Таким образом, решение проблемы демаркации науки не заключается в использовании каких-либо принципов ( верифицируемости или фальсифицируемости), хотя и говорит о них как о необходимом (но не достаточном) признаке научности или же развитии всевозможных теорий, порой даже абсурдного содержания, согласно методу «все дозволено», хотя опять же и не отрицании его полностью, а является чем-то более глубоким и не связанным с внешним миром ощущений. Она скорее переходит в новую проблему – проблему веры обществом в истинность тех или иных теорий. А, следовательно, как показывает история науки, возможно уже совсем скоро научными могут стать такие понятия как магия, экстрасненсорика, уфология, и каждый день, услышав например фразу о крушении инопланетного корабля мы не будем говорить об очередном мифе, а просто примем это как должное, потому что мы будем убеждены в истинности подобных теорий. Но это не значит, что следует пустить науку на самотек, то есть оставить все как есть, в надежде на то, что постепенно мы придем к описанному выше. Нет, все совсем наоборот! Для того, чтобы делать все новые и новые открытия, расширяя границы науки, превращая то, что раньше называлось мифом, в новые научные концепции, необходимо самим развивать все «эти» мифы, пытаться найти эмпирические подтверждения для них и главное, поверить в них самому и нести эту веру в общество. Ведь, наука, как ребенок, который только начинает говорить и пользуется словами, которые он слышит, не понимая их смысла, добавляя все новые и новые лингвистические фрагменты непонятные для него к своей деятельности, в последствие после длительного периода такой активности открывает смысл этих слов. В ней точно также ученый, должен обладать способностью «высказывать бессмыслицу до тех пор, пока количество бессмыслицы, высказанной им и его друзьями, не станет достаточно большим для того, чтобы придать смысл всем своим частям»[]. А значит, граница между наукой и мифом не такая уж и четкая, а как раз наоборот, представляет собой пересечение обоих понятий, которое все больше сдвигается в сторону второго, говоря о том, что значение мифа в науке, значительно больше, чем можно себе представить.

Список литературы:

  1. Фейерабенд, П. Против метода. Очерк анархистской теории познания / Пер. с англ. А. Л. Никифорова. — М.: АСТ; Хранитель, 2007. — 413 с.

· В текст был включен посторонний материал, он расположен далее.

(* ===== verification/Attestations.v ===== *)
(** * Bilateral chain entries (src/storage/peer-attestations.ts)

    One row per state-boundary write of a peer, keyed by (peer_fingerprint, seq).
    Each row carries the content hash of the row before it, so that the rows of
    one peer form a chain.  The specification is a log per peer: an append-only
    list of rows, and [represents] says that the table is that log. *)
From S2P Require Import Prelude.
From S2P Require Import JsString.
From S2P Require Import Sql.

Module Attestations.

Record PeerAttestation := mkAttestation {
  peer_fingerprint : jsstr;
  seq : Z;
  prev_self_ref : option jsstr;
  prev_peer_ref : option jsstr;
  content_hash : jsstr;
  content_type : jsstr;
  scope : jsstr;
  cert : bytes;
  sig : bytes;
  created_at : Z;
  bead_id : option jsstr;
  origins : option jsstr;
}.

#[global] Instance PeerAttestation_eq_dec : EqDecision PeerAttestation.
Proof. solve_decision. Defined.

(** PRIMARY KEY (peer_fingerprint, seq). *)
Abbreviation table := (gmap (list Z * Z) PeerAttestation).

(** The named arguments of [applyAttestation]; [beadId] and [origins] fold
    [undefined] into [null]. *)
Record args := mkArgs {
  a_peerFingerprint : jsstr;
  a_contentHash : jsstr;
  a_contentType : jsstr;
  a_scope : jsstr;
  a_cert : bytes;
  a_sig : bytes;
  a_prevSelfRef : option jsstr;
  a_prevPeerRef : option jsstr;
  a_nowMs : Z;
  a_beadId : option jsstr;
  a_origins : option jsstr;
}.

Inductive ApplyAttestationResult :=
  | Applied (seq : Z) (row : PeerAttestation)
  | PrevSelfRefMismatch (expected got : option jsstr).

(** ORDER BY seq ASC / DESC, created_at ASC. *)
Definition seq_asc (a b : PeerAttestation) : Prop := seq a <= seq b.
Definition seq_desc (a b : PeerAttestation) : Prop := seq b <= seq a.
Definition created_asc (a b : PeerAttestation) : Prop := created_at a <= created_at b.
#[global] Instance seq_asc_dec a b : Decision (seq_asc a b).
Proof. unfold seq_asc. apply _. Defined.
#[global] Instance seq_desc_dec a b : Decision (seq_desc a b).
Proof. unfold seq_desc. apply _. Defined.
#[global] Instance created_asc_dec a b : Decision (created_asc a b).
Proof. unfold created_asc. apply _. Defined.

Definition lastAttestationForPeer (t : table) (peer : jsstr) : option PeerAttestation :=
  head (limit 1 (order_by seq_desc
    (select_where (fun _ r => bool_decide (peer_fingerprint r = peer)) t))).

Definition attestationsForBead (t : table) (beadId : jsstr) : list PeerAttestation :=
  order_by created_asc
    (select_where (fun _ r => bool_decide (bead_id r = Some beadId)) t).

Definition listAttestationsForPeer (t : table) (peer : jsstr) (fromSeq lim : option Z)
    : list PeerAttestation :=
  limit (default 1000 lim) (order_by seq_asc
    (select_where (fun _ r => bool_decide (peer_fingerprint r = peer)
                              && (default 0 fromSeq <=? seq r)) t)).

Definition findAttestationByContent (t : table) (peer contentHash : jsstr)
    : option PeerAttestation :=
  head (limit 1 (order_by seq_desc
    (select_where (fun _ r => bool_decide (peer_fingerprint r = peer)
                              && bool_decide (content_hash r = contentHash)) t))).

(** The row [applyAttestation] inserts, and returns. *)
Definition new_row (a : args) (s : Z) : PeerAttestation :=
  mkAttestation (a_peerFingerprint a) s (a_prevSelfRef a) (a_prevPeerRef a)
    (a_contentHash a) (a_contentType a) (a_scope a) (a_cert a) (a_sig a)
    (a_nowMs a) (a_beadId a) (a_origins a).

Definition applyAttestation (t : table) (a : args)
    : result SqliteError (table * ApplyAttestationResult) :=
  let last := lastAttestationForPeer t (a_peerFingerprint a) in
  let expectedPrevSelfRef := content_hash <$> last in
  if decide (a_prevSelfRef a = expectedPrevSelfRef) then
    let s := default 0 (seq <$> last) + 1 in
    let? t' := insert_strict (a_peerFingerprint a, s) (new_row a s) t in
    Ok (t', Applied s (new_row a s))
  else Ok (t, PrevSelfRefMismatch expectedPrevSelfRef (a_prevSelfRef a)).

(** ** Specification *)

(** Row [i] of the log of [peer] (counting from 0). *)
Definition row_ok (peer : jsstr) (log : list PeerAttestation) (i : nat)
    (r : PeerAttestation) : Prop :=
  peer_fingerprint r = peer /\ seq r = Z.of_nat i + 1 /\
  prev_self_ref r = content_hash <$> last (take i log).

(** The rows of one peer are an unbroken chain from genesis. *)
Definition chain_ok (peer : jsstr) (log : list PeerAttestation) : Prop :=
  forall i r, log !! i = Some r -> row_ok peer log i r.

(** The table holds exactly the logs. *)
Record represents (t : table) (log : jsstr -> list PeerAttestation) : Prop := {
  rep_chain : forall peer, chain_ok peer (log peer);
  rep_rows : forall k r,
    t !! k = Some r <-> exists i, log k.1 !! i = Some r /\ k.2 = Z.of_nat i + 1;
}.

Definition log_add (log : jsstr -> list PeerAttestation) (r : PeerAttestation)
    : jsstr -> list PeerAttestation :=
  fun p => if decide (p = peer_fingerprint r) then log p ++ [r] else log p.

#[global] Instance seq_asc_trans : Transitive seq_asc.
Proof. intros a b c. unfold seq_asc. lia. Qed.
#[global] Instance seq_asc_total : Total seq_asc.
Proof. intros a b. unfold seq_asc. lia. Qed.
#[global] Instance seq_desc_trans : Transitive seq_desc.
Proof. intros a b c. unfold seq_desc. lia. Qed.
#[global] Instance seq_desc_total : Total seq_desc.
Proof. intros a b. unfold seq_desc. lia. Qed.
#[global] Instance created_asc_trans : Transitive created_asc.
Proof. intros a b c. unfold created_asc. lia. Qed.
#[global] Instance created_asc_total : Total created_asc.
Proof. intros a b. unfold created_asc. lia. Qed.

Implicit Types (t : table) (r : PeerAttestation).

Lemma chain_seq peer l i r : chain_ok peer l -> l !! i = Some r -> seq r = Z.of_nat i + 1.
Proof. intros Hc Hi. by destruct (Hc _ _ Hi) as (_ & ? & _). Qed.

Lemma chain_peer peer l r : chain_ok peer l -> r ∈ l -> peer_fingerprint r = peer.
Proof. intros Hc [i Hi]%list_elem_of_lookup. by destruct (Hc _ _ Hi). Qed.

(** Sequence numbers are distinct, and sorted, along a chain. *)
Lemma chain_seq_inj peer l r r' :
  chain_ok peer l -> r ∈ l -> r' ∈ l -> seq r = seq r' -> r = r'.
Proof.
  intros Hc [i Hi]%list_elem_of_lookup [j Hj]%list_elem_of_lookup E.
  rewrite (chain_seq _ _ _ _ Hc Hi), (chain_seq _ _ _ _ Hc Hj) in E.
  assert (i = j) by lia. congruence.
Qed.

Lemma chain_take peer l n : chain_ok peer l -> chain_ok peer (take n l).
Proof.
  intros Hc i r Hi. apply lookup_take_Some in Hi as [Hi Hlt].
  destruct (Hc _ _ Hi) as (? & ? & ?). repeat split; try done.
  by rewrite take_take, Nat.min_l by lia.
Qed.

Lemma chain_snoc peer l r :
  chain_ok peer l -> row_ok peer l (length l) r -> chain_ok peer (l ++ [r]).
Proof.
  intros Hc Hr i x Hi. apply lookup_app_Some in Hi as [Hi|[Hlen Hi]].
  - pose proof (lookup_lt_Some _ _ _ Hi). destruct (Hc _ _ Hi) as (? & ? & ?).
    repeat split; try done. by rewrite take_app_le by lia.
  - apply list_lookup_singleton_Some in Hi as [? <-].
    replace i with (length l) by lia. destruct Hr as (? & ? & E).
    repeat split; try done. rewrite E, take_ge by done. by rewrite take_app_length.
Qed.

  2. Поппер, К. Логика и рост научного знания. — М.: Прогресс, 1983.

  3. Popper K.R. Conjectures and Refutations. The Growth of Scientific Knowledge. London and Henley. Routledge and Kegan Paul, 1972. Перевод с сокращениями 1, 3 и 10-й главы А.Л. Никифорова

  4. Жданов Г. Б. Выбор естествознания: 8 принципов или 8 иллюзий рационализма?//Философия науки. Вып. 1: Проблемы рациональности. М.: ИФ РАН, 1995.

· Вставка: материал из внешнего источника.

(* ===== verification/Receipts.v ===== *)
(** * Receipts and the actor's CA bundle archive (src/storage/peer-receipts.ts,
    src/storage/actor-ca-bundle.ts)

    [peer_receipts] stores receipt envelopes in both directions; [actor_ca_bundle]
    stores the actor's signing key of every epoch.  The retention sweep joins the
    two: only outgoing receipts of an epoch retired long enough ago are deleted. *)
From S2P Require Import Prelude.
From S2P Require Import JsString.
From S2P Require Import Sql.

Module Receipts.

Inductive Direction := dir_in | dir_out.
#[global] Instance Direction_eq_dec : EqDecision Direction.
Proof. solve_decision. Defined.
#[global] Instance Direction_countable : Countable Direction.
Proof.
  refine (inj_countable' (fun k => match k with dir_in => true | dir_out => false end)
    (fun b => if b : bool then dir_in else dir_out) _). by intros [].
Defined.

Record PeerReceiptRow := mkReceipt {
  actor_fp : jsstr;
  request_hash : jsstr;
  direction : Direction;
  r_epoch : Z;
  peer_fp : option jsstr;
  status : Z;
  timestamp_ms : Z;
  envelope_b64u : jsstr;
  observed_at_ms : Z;
}.

(** PRIMARY KEY (actor_fp, request_hash, direction). *)
Abbreviation receipts := (gmap (list Z * list Z * Direction) PeerReceiptRow).

Inductive BundleStatus := active | retired.
#[global] Instance BundleStatus_eq_dec : EqDecision BundleStatus.
Proof. solve_decision. Defined.

Record ActorCaBundleEntry := mkBundle {
  epoch : Z;
  signing_key_pubkey_b64u : jsstr;
  cert_der_b64u : option jsstr;
  issued_at_ms : Z;
  retired_at_ms : option Z;
  bundle_status : BundleStatus;
  compromise_notice_b64u : option jsstr;
  external_anchor_uri : option jsstr;
}.

(** epoch INTEGER PRIMARY KEY. *)
Abbreviation bundles := (gmap Z ActorCaBundleEntry).

Definition upsertPeerReceipt (t : receipts) (row : PeerReceiptRow) : receipts :=
  upsert (actor_fp row, request_hash row, direction row) row t.

Definition findPeerReceipt (t : receipts) (actorFp requestHash : jsstr) (dir : Direction)
    : option PeerReceiptRow := t !! (actorFp, requestHash, dir).

Definition DEFAULT_RECEIPT_RETENTION_MS : Z := 7 * 365 * 24 * 60 * 60 * 1000.

Definition ts_asc (a b : PeerReceiptRow) : Prop := timestamp_ms a <= timestamp_ms b.
#[global] Instance ts_asc_dec a b : Decision (ts_asc a b).
Proof. unfold ts_asc. apply _. Defined.

(** [lim] defaults to 100. *)
Definition listReceiptsForActorEpoch (t : receipts) (actorFp : jsstr) (e : Z)
    (lim : option Z) : list PeerReceiptRow :=
  limit (default 100 lim) (order_by ts_asc
    (select_where (fun _ r => bool_decide (actor_fp r = actorFp) && (r_epoch r =? e)) t)).

(** The subquery: [SELECT epoch FROM actor_ca_bundle WHERE status = 'retired' AND
    retired_at_ms IS NOT NULL AND (retired_at_ms + ?) < ?]. *)
Definition expired_epochs (b : bundles) (retentionMs nowMs : Z) : list Z :=
  map epoch (select_where (fun _ x =>
    bool_decide (bundle_status x = retired) &&
    match retired_at_ms x with Some at_ => at_ + retentionMs <? nowMs | None => false end) b).

(** [SELECT MIN(timestamp_ms)]. *)
Definition min_timestamp (t : receipts) : option Z :=
  foldr (fun r acc => Some (match acc with Some m => Z.min (timestamp_ms r) m
                                         | None => timestamp_ms r end))
    None (select_where (fun _ _ => true) t).

(** Returns [{ deleted, oldestRemainingMs }]. *)
Definition pruneExpiredReceipts (t : receipts) (b : bundles) (nowMs : Z)
    (retentionMs : option Z) : receipts * (Z * option Z) :=
  let eps := expired_epochs b (default DEFAULT_RECEIPT_RETENTION_MS retentionMs) nowMs in
  let '(t', deleted) := delete_where (fun _ r =>
      bool_decide (direction r = dir_out) && bool_decide (r_epoch r ∈ eps)) t in
  (t', (deleted, min_timestamp t')).

Definition upsertActorCaBundle (b : bundles) (row : ActorCaBundleEntry) : bundles :=
  upsert (epoch row) row b.

Definition getActorCaBundle (b : bundles) (e : Z) : option ActorCaBundleEntry := b !! e.

Definition epoch_desc (x y : ActorCaBundleEntry) : Prop := epoch y <= epoch x.
#[global] Instance epoch_desc_dec a b : Decision (epoch_desc a b).
Proof. unfold epoch_desc. apply _. Defined.

Definition listActorCaBundleEpochs (b : bundles) : list ActorCaBundleEntry :=
  order_by epoch_desc (select_where (fun _ _ => true) b).

Definition with_notice (notice : jsstr) (x : ActorCaBundleEntry) : ActorCaBundleEntry :=
  mkBundle (epoch x) (signing_key_pubkey_b64u x) (cert_der_b64u x) (issued_at_ms x)
    (retired_at_ms x) (bundle_status x) (Some notice) (external_anchor_uri x).

Definition attachCompromiseNotice (b : bundles) (compromisedEpoch : Z) (noticeB64u : jsstr)
    : bundles * bool :=
  match getActorCaBundle b compromisedEpoch with
  | None => (b, false)
  | Some _ => (update_row (with_notice noticeB64u) compromisedEpoch b, true)
  end.

(** ** Facts *)

Definition bundles_wf (b : bundles) : Prop := forall k x, b !! k = Some x -> epoch x = k.

#[global] Instance ts_asc_trans : Transitive ts_asc.
Proof. intros a b c. unfold ts_asc. lia. Qed.
#[global] Instance ts_asc_total : Total ts_asc.
Proof. intros a b. unfold ts_asc. lia. Qed.
#[global] Instance epoch_desc_trans : Transitive epoch_desc.
Proof. intros a b c. unfold epoch_desc. lia. Qed.
#[global] Instance epoch_desc_total : Total epoch_desc.
Proof. intros a b. unfold epoch_desc. lia. Qed.

(** An epoch is expired when it was retired more than the retention ago. *)
Definition expired (b : bundles) (retentionMs nowMs e : Z) : Prop :=
  exists x at_, b !! e = Some x /\ bundle_status x = retired /\
    retired_at_ms x = Some at_ /\ at_ + retentionMs < nowMs.

Lemma elem_of_expired_epochs b ret now e :
  bundles_wf b -> e ∈ expired_epochs b ret now <-> expired b ret now e.
Proof.
  intros Hw. unfold expired_epochs, expired. rewrite list_elem_of_fmap. split.
  - intros (x & -> & (k & Hk & Hb)%elem_of_select_where).
    apply andb_true_iff in Hb as [Hs%bool_decide_eq_true Ht].
    destruct (retired_at_ms x) as [a|] eqn:E; [|done]. apply Z.ltb_lt in Ht.
    rewrite (Hw _ _ Hk). eauto 6.
  - intros (x & a & Hk & Hs & Ha & Hlt). exists x. split; [symmetry; by apply Hw|].
    apply elem_of_select_where. exists e. split; [done|].
    rewrite bool_decide_true, Ha by done. by apply Z.ltb_lt.
Qed.

Lemma prune_lookup t b now ret k r :
  bundles_wf b ->
  (pruneExpiredReceipts t b now ret).1 !! k = Some r <->
  t !! k = Some r /\
  ~ (direction r = dir_out /\
     expired b (default DEFAULT_RECEIPT_RETENTION_MS ret) now (r_epoch r)).
Proof.
  intros Hw. unfold pruneExpiredReceipts.
  rewrite (surjective_pairing (delete_where _ t)). cbn [fst].
  rewrite delete_where_lookup, <- elem_of_expired_epochs by done.
  case_bool_decide; simpl; [case_bool_decide|]; naive_solver.
Qed.

Lemma prune_count t b now ret :
  (pruneExpiredReceipts t b now ret).2.1 +
  Z.of_nat (size (pruneExpiredReceipts t b now ret).1) = Z.of_nat (size t).
Proof.
  unfold pruneExpiredReceipts. rewrite (surjective_pairing (delete_where _ t)).
  cbn [fst snd]. apply delete_where_count.
Qed.

Lemma min_timestamp_spec t :
  match min_timestamp t with
  | None => t = ∅
  | Some m => (exists k r, t !! k = Some r /\ timestamp_ms r = m) /\
              forall k r, t !! k = Some r -> m <= timestamp_ms r
  end.
Proof.
  unfold min_timestamp.
  assert (Hin : forall r, r ∈ select_where (fun _ _ => true) t <-> exists k, t !! k = Some r).
  { intros r. rewrite elem_of_select_where. naive_solver. }
  assert (Hgen : forall l : list PeerReceiptRow,
    match foldr (fun r acc => Some (match acc with Some m => Z.min (timestamp_ms r) m
                                         | None => timestamp_ms r end)) None l with
    | None => l = []
    | Some m => (exists r, r ∈ l /\ timestamp_ms r = m) /\ forall r, r ∈ l -> m <= timestamp_ms r
    end).
  { induction l as [|x l IH]; [done|]. simpl.
    destruct (foldr _ None l) as [m|]; [destruct IH as [(r & Hr & Hm) Hall]|subst l].
    - split.
      + destruct (Z.min_spec (timestamp_ms x) m) as [[_ ->]|[_ ->]];
          [exists x|exists r]; rewrite elem_of_cons; auto.
      + intros y [->|Hy]%elem_of_cons; [lia|]. specialize (Hall y Hy). lia.
    - split; [exists x; rewrite elem_of_cons; auto|].
      intros y [->|Hy]%elem_of_cons; [lia|]. by apply not_elem_of_nil in Hy. }
  specialize (Hgen (select_where (fun _ _ => true) t)).
  destruct (foldr _ _ _) as [m|].
  - destruct Hgen as [(r & Hr & Hm) Hall]. apply Hin in Hr as [k Hk].
    split; [eauto|]. intros k' r' Hk'. apply Hall, Hin. eauto.
  - apply map_empty. intros k. destruct (t !! k) as [r|] eqn:E; [|done].
    exfalso. apply (not_elem_of_nil r). rewrite <- Hgen. apply Hin. eauto.
Qed.

Lemma bundles_wf_upsert b row : bundles_wf b -> bundles_wf (upsertActorCaBundle b row).
Proof.
  intros Hw k x. unfold upsertActorCaBundle, upsert. rewrite lookup_insert_Some. naive_solver.
Qed.

Lemma bundles_wf_attach b e n : bundles_wf b -> bundles_wf (attachCompromiseNotice b e n).1.
Proof.
  intros Hw k x. unfold attachCompromiseNotice, getActorCaBundle, update_row.
  destruct (b !! e) as [y|] eqn:E; simpl; [|apply Hw]. rewrite lookup_insert_Some.
  intros [[<- <-]|[_ H]]; [|by apply Hw]. simpl. by apply Hw.
Qed.


(** ** Properties *)

(** The retention sweep deletes exactly the expired receipts.  What remains is
    every incoming receipt and every outgoing one whose epoch is not in the archive
    as retired longer ago than the retention: an active or unknown epoch keeps its
    receipts at any age.  The count is exact and the reported horizon is the minimum
    timestamp left. *)
Theorem pruneExpiredReceipts_spec t b now ret :
  bundles_wf b ->
  let '(t', (deleted, oldest)) := pruneExpiredReceipts t b now ret in
  (forall k r, t' !! k = Some r <-> t !! k = Some r /\
     ~ (direction r = dir_out /\
        expired b (default DEFAULT_RECEIPT_RETENTION_MS ret) now (r_epoch r))) /\
  deleted + Z.of_nat (size t') = Z.of_nat (size t) /\
  match oldest with
  | None => t' = ∅
  | Some m => (exists k r, t' !! k = Some r /\ timestamp_ms r = m) /\
              forall k r, t' !! k = Some r -> m <= timestamp_ms r
  end.
Proof.
  intros Hw. destruct (pruneExpiredReceipts t b now ret) as [t' [d o]] eqn:E.
  split; [|split].
  - intros k r. pose proof (prune_lookup t b now ret k r Hw) as H. by rewrite E in H.
  - pose proof (prune_count t b now ret) as H. by rewrite E in H.
  - revert E. unfold pruneExpiredReceipts. rewrite (surjective_pairing (delete_where _ t)).
    intros [= <- <- <-]. apply min_timestamp_spec.
Qed.

Definition demo_bundle (e : Z) (s : BundleStatus) (at_ : option Z) : ActorCaBundleEntry :=
  mkBundle e [] None 0 at_ s None None.
Definition demo_receipt (h : jsstr) (e ts : Z) (d : Direction) : PeerReceiptRow :=
  mkReceipt (js "actor") h d e None 200 ts [] ts.

Lemma pruneExpiredReceipts_spec_witness :
  let b := upsertActorCaBundle (upsertActorCaBundle ∅ (demo_bundle 1 retired (Some 10)))
             (demo_bundle 2 active None) in
  let t := upsertPeerReceipt (upsertPeerReceipt ∅ (demo_receipt (js "a") 1 5 dir_out))
             (demo_receipt (js "b") 2 6 dir_out) in
  (pruneExpiredReceipts t b 200 (Some 100)).2 = (1, Some 6) /\
  (let '(t', (d, _)) := pruneExpiredReceipts t b 200 (Some 100) in
   d + Z.of_nat (size t') = Z.of_nat (size t)).
Proof.
  split; [vm_compute; reflexivity|].
  refine (proj1 (proj2 (pruneExpiredReceipts_spec _ _ 200 (Some 100) _))).
  apply bundles_wf_upsert, bundles_wf_upsert. intros k x Hk. by rewrite lookup_empty in Hk.
Defined.

(** Archive updates.  The archive keeps one entry per epoch; attaching a notice
    says whether the epoch exists, changes the notice of that epoch alone, and
    touches neither its status nor its retirement time; the listing is every entry,
    most recent epoch first. *)
Theorem attachCompromiseNotice_spec b e n :
  bundles_wf b ->
  let '(b', found) := attachCompromiseNotice b e n in
  (found = true <-> is_Some (b !! e)) /\
  (forall k, b' !! k = if decide (k = e) then with_notice n <$> b !! k else b !! k) /\
  bundles_wf b' /\ StronglySorted epoch_desc (listActorCaBundleEpochs b') /\
  (forall x, x ∈ listActorCaBundleEpochs b' <-> exists k, b' !! k = Some x).
Proof.
  intros Hw. pose proof (bundles_wf_attach b e n Hw) as Hw'.
  destruct (attachCompromiseNotice b e n) as [b' f] eqn:E. simpl in Hw'.
  revert E. unfold attachCompromiseNotice, getActorCaBundle, update_row.
  intros E. repeat split; try done.
  - destruct (b !! e); injection E as <- <-; naive_solver.
  - destruct (b !! e); injection E as <- <-; [done|]. by intros [? ?].
  - intros k. destruct (b !! e) as [x|] eqn:Eb; injection E as <- <-; case_decide; subst.
    + by rewrite lookup_insert_eq, Eb.
    + by rewrite lookup_insert_ne.
    + by rewrite Eb.
    + done.
  - apply (order_by_sorted epoch_desc).
  - unfold listActorCaBundleEpochs. rewrite elem_of_order_by, elem_of_select_where. naive_solver.
  - unfold listActorCaBundleEpochs. rewrite elem_of_order_by, elem_of_select_where. naive_solver.
Qed.

Lemma attachCompromiseNotice_spec_witness :
  let b := upsertActorCaBundle ∅ (demo_bundle 1 retired (Some 10)) in
  (attachCompromiseNotice b 1 (js "n")).2 = true /\
  bundles_wf (attachCompromiseNotice b 1 (js "n")).1.
Proof.
  split; [reflexivity|].
  assert (Hw : bundles_wf (upsertActorCaBundle ∅ (demo_bundle 1 retired (Some 10)))).
  { apply bundles_wf_upsert. intros k x Hk. by rewrite lookup_empty in Hk. }
  pose proof (attachCompromiseNotice_spec _ 1 (js "n") Hw) as H.
  exact (proj1 (proj2 (proj2 H))).
Defined.

End Receipts.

  5. Карнап // Блинников Л. В. Краткий словарь философских персоналий — Новосибирск, 2010.; Сайт «Библиотека Гумер» (www.gumer.info)

  6. Полани М. Science, Faith, and Society – University of Chicago Press, 1964 г., 96 с.

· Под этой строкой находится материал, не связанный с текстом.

Lemma ungated_calls_fork_witness :
  js "n1" <> js "n2" /\
  exists n h1 h2, reachable false n /\
    answered n = [(demo_a (js "n1") 1, Advanced 1 h1); (demo_a (js "n2") 2, Advanced 1 h2)].
Proof.
  split; [discriminate|].
  destruct (ungated_calls_fork (js "peer") (js "cert") (js "n1") (js "n2") 1 2 ltac:(discriminate))
    as (n & h1 & h2 & Hr & Ha & _).
  exists n, h1, h2. split; [exact Hr|exact Ha].
Defined.

Lemma replay_rejected_within_retention_witness :
  let s := foldl (fun s o => run_op o s) demo_s
             [op_alarm (mkSweepFaults false false true) 3600005 3600006] in
  verifyLeaseAndAdvanceChain (demo_a (js "n1") 9) s = (s, Ok Replayed).
Proof.
  apply (replay_rejected_within_retention (demo_a (js "n1") 5) (demo_a (js "n1") 9)
    [op_alarm (mkSweepFaults false false true) 3600005 3600006] empty demo_s 1
    (LeaseCounters.chain_next LeaseCounters.ZERO_HASH (obs_of (demo_a (js "n1") 5)))).
  - reflexivity.
  - constructor; [|constructor]. vm_compute. discriminate.
  - reflexivity.
Defined.

Definition demo_pending : T :=
  (enqueuePendingAttestation (PendingAttestations.mkEnqueue (js "peer") (js "h1")
     (js "bead_create") [] [] 0) empty).1.

Lemma demo_pending_represents :
  Attestations.represents (peer_attestations demo_pending) (fun _ => []).
Proof. exact Attestations.attest_represents_empty. Qed.

Lemma drain_commits_batch_witness :
  exists s', drainPendingRetries 40000 (js "application/json") None demo_pending =
    (s', Ok (1, (1, 0))).
Proof.
  destruct (drain_commits_batch 40000 (js "application/json") None demo_pending (fun _ => [])
              demo_pending_represents) as (s' & E & _).
  exists s'. exact E.
Defined.

Lemma drain_invisible_to_bead_audit_witness :
  forall x, x ∈ Attestations.attestationsForBead
    (peer_attestations (drainPendingRetries 40000 (js "application/json") None demo_pending).1)
    (js "bead") -> False.
Proof.
  intros x Hx. apply (drain_invisible_to_bead_audit _ _ _ _ (fun _ => []) _ _
    demo_pending_represents) in Hx. by apply not_elem_of_nil in Hx.
Defined.

Lemma peerHasChain_iff_witness :
  exists b, peerHasChain (js "peer") demo_pending = (demo_pending, Ok b) /\ b = true.
Proof.
  destruct (peerHasChain_iff demo_pending (fun _ => []) (js "peer") demo_pending_represents)
    as (b & E & Hb).
  exists b. split; [exact E|]. apply Hb. right.
  exists (js "peer", js "h1"), (PendingAttestations.enqueue_row
    (PendingAttestations.mkEnqueue (js "peer") (js "h1") (js "bead_create") [] [] 0)).
  split; reflexivity.
Defined.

  7. Полани М. Личностное знание. На пути к посткритической философии / Под ред. В. А. Лекторского, В. А. Аршинова; пер. с англ. М. Б. Гнедовского, Н. М. Смирновой, Б. А. Старостина. — М., 1995.

  8. Порус B. H. Демаркации проблема / Новая философская энциклопедия: в 4 т. / Ин-т философии РАН; Нац. обществ.-науч. фонд; Предс. научно-ред. совета В. С. Степин. — М.: Мысль, 2000—2001.